Extracted records:

^^^^

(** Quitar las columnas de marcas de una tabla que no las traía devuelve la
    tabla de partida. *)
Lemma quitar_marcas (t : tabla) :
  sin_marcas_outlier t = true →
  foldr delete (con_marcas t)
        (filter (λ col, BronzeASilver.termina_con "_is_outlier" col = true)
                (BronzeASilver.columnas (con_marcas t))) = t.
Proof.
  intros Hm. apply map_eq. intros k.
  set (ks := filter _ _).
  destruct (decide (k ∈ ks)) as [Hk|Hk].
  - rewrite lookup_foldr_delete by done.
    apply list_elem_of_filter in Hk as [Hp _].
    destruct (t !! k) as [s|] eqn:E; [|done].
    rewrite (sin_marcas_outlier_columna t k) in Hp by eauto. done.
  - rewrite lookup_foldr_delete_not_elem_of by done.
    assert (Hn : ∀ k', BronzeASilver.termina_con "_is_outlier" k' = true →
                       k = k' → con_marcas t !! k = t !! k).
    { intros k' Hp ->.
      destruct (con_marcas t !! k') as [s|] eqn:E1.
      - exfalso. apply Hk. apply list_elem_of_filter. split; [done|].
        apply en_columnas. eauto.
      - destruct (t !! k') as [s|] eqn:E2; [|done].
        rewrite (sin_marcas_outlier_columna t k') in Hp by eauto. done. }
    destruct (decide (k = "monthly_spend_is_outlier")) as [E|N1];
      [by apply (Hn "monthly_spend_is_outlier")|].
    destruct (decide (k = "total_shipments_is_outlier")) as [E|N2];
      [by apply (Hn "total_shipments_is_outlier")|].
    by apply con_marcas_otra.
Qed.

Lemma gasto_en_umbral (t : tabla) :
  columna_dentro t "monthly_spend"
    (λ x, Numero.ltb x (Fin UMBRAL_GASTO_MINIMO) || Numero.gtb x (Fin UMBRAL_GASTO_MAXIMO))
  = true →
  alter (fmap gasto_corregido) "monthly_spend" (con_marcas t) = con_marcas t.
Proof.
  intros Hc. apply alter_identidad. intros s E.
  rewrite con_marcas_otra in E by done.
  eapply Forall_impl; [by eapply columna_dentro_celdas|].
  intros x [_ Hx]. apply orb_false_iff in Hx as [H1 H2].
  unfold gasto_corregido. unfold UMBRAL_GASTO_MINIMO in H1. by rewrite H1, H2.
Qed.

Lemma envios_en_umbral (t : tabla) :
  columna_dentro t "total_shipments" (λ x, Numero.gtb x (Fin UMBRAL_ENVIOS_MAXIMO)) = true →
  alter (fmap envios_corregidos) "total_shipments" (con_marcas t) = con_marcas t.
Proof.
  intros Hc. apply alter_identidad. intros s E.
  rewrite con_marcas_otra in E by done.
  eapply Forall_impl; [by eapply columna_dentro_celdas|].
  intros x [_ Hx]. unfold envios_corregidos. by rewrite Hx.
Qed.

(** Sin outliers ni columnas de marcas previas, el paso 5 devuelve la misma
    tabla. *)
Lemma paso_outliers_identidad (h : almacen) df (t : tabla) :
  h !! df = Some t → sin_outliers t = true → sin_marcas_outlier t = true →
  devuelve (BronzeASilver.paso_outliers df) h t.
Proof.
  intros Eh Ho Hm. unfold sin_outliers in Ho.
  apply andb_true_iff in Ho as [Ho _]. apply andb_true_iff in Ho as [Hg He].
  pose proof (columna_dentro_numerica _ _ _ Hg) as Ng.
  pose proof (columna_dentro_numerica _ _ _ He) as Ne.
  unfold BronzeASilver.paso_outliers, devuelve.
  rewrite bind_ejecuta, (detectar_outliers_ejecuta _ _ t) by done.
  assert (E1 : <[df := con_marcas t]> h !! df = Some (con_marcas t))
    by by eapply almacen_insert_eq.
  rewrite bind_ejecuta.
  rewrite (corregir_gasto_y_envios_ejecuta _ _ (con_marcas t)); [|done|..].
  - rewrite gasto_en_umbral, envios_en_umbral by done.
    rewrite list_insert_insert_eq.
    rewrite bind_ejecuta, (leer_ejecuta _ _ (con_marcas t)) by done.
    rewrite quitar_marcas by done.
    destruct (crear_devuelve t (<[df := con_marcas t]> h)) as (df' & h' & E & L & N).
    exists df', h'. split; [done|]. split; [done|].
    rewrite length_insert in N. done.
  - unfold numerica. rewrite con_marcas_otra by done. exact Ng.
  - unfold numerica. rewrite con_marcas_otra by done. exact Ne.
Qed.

^^^^

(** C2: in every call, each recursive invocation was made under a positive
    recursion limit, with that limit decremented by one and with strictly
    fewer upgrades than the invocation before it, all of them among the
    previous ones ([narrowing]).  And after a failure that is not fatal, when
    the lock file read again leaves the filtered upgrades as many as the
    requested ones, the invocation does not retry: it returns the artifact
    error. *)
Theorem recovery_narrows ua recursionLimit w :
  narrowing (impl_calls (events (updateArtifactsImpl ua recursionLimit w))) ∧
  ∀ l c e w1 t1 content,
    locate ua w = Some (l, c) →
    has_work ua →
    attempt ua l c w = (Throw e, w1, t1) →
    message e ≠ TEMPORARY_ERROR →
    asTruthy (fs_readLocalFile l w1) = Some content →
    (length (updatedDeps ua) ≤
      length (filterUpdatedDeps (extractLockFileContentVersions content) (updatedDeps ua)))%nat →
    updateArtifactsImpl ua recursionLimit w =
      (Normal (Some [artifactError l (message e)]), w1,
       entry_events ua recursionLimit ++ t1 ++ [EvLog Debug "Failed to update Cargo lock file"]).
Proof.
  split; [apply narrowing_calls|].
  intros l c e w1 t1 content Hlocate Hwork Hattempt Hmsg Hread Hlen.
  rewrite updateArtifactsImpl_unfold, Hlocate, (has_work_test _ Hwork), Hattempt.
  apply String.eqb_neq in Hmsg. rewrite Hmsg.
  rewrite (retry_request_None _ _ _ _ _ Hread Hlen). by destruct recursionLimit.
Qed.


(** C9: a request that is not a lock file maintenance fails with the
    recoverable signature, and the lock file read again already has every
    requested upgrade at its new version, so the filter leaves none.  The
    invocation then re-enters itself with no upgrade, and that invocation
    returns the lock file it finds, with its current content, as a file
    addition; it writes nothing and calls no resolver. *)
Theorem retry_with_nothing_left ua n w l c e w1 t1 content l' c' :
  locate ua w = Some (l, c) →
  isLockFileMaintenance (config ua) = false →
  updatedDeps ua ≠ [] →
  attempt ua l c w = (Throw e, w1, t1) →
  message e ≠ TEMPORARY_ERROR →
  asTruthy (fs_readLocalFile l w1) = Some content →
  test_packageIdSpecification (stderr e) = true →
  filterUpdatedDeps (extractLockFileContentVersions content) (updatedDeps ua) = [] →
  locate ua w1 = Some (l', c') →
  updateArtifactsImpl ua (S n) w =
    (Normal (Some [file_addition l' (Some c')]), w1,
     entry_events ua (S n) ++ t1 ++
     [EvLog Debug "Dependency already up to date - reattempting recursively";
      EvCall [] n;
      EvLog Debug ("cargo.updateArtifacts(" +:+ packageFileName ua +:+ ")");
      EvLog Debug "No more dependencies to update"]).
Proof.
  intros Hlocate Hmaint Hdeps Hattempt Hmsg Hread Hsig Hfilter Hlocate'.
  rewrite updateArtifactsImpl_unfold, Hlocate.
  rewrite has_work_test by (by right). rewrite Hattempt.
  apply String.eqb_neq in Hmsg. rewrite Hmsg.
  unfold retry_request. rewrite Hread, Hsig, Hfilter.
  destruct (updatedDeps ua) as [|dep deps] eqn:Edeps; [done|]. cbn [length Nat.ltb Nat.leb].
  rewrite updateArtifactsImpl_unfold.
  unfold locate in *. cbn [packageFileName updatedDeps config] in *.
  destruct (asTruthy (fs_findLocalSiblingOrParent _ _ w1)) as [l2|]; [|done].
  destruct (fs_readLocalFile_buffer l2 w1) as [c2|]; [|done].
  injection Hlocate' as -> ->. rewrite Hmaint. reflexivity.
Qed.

^^^^

**What the task requires**
Your task is to retype the entries verbatim, starting with the line that holds "(** Quitar las" and stopping after the line that holds "- destruct (t".

**Written solution**
(** Quitar las columnas de marcas de una tabla que no las traía devuelve la
    tabla de partida. *)
Lemma quitar_marcas (t : tabla) :
  sin_marcas_outlier t = true →
  foldr delete (con_marcas t)
        (filter (λ col, BronzeASilver.termina_con "_is_outlier" col = true)
                (BronzeASilver.columnas (con_marcas t))) = t.
Proof.
  intros Hm. apply map_eq. intros k.
  set (ks := filter _ _).
  destruct (decide (k ∈ ks)) as [Hk|Hk].
  - rewrite lookup_foldr_delete by done.
    apply list_elem_of_filter in Hk as [Hp _].
    destruct (t !! k) as [s|] eqn:E; [|done].
    rewrite (sin_marcas_outlier_columna t k) in Hp by eauto. done.
  - rewrite lookup_foldr_delete_not_elem_of by done.
    assert (Hn : ∀ k', BronzeASilver.termina_con "_is_outlier" k' = true →
                       k = k' → con_marcas t !! k = t !! k).
    { intros k' Hp ->.
      destruct (con_marcas t !! k') as [s|] eqn:E1.
      - exfalso. apply Hk. apply list_elem_of_filter. split; [done|].
        apply en_columnas. eauto.
      - destruct (t !! k') as [s|] eqn:E2; [|done].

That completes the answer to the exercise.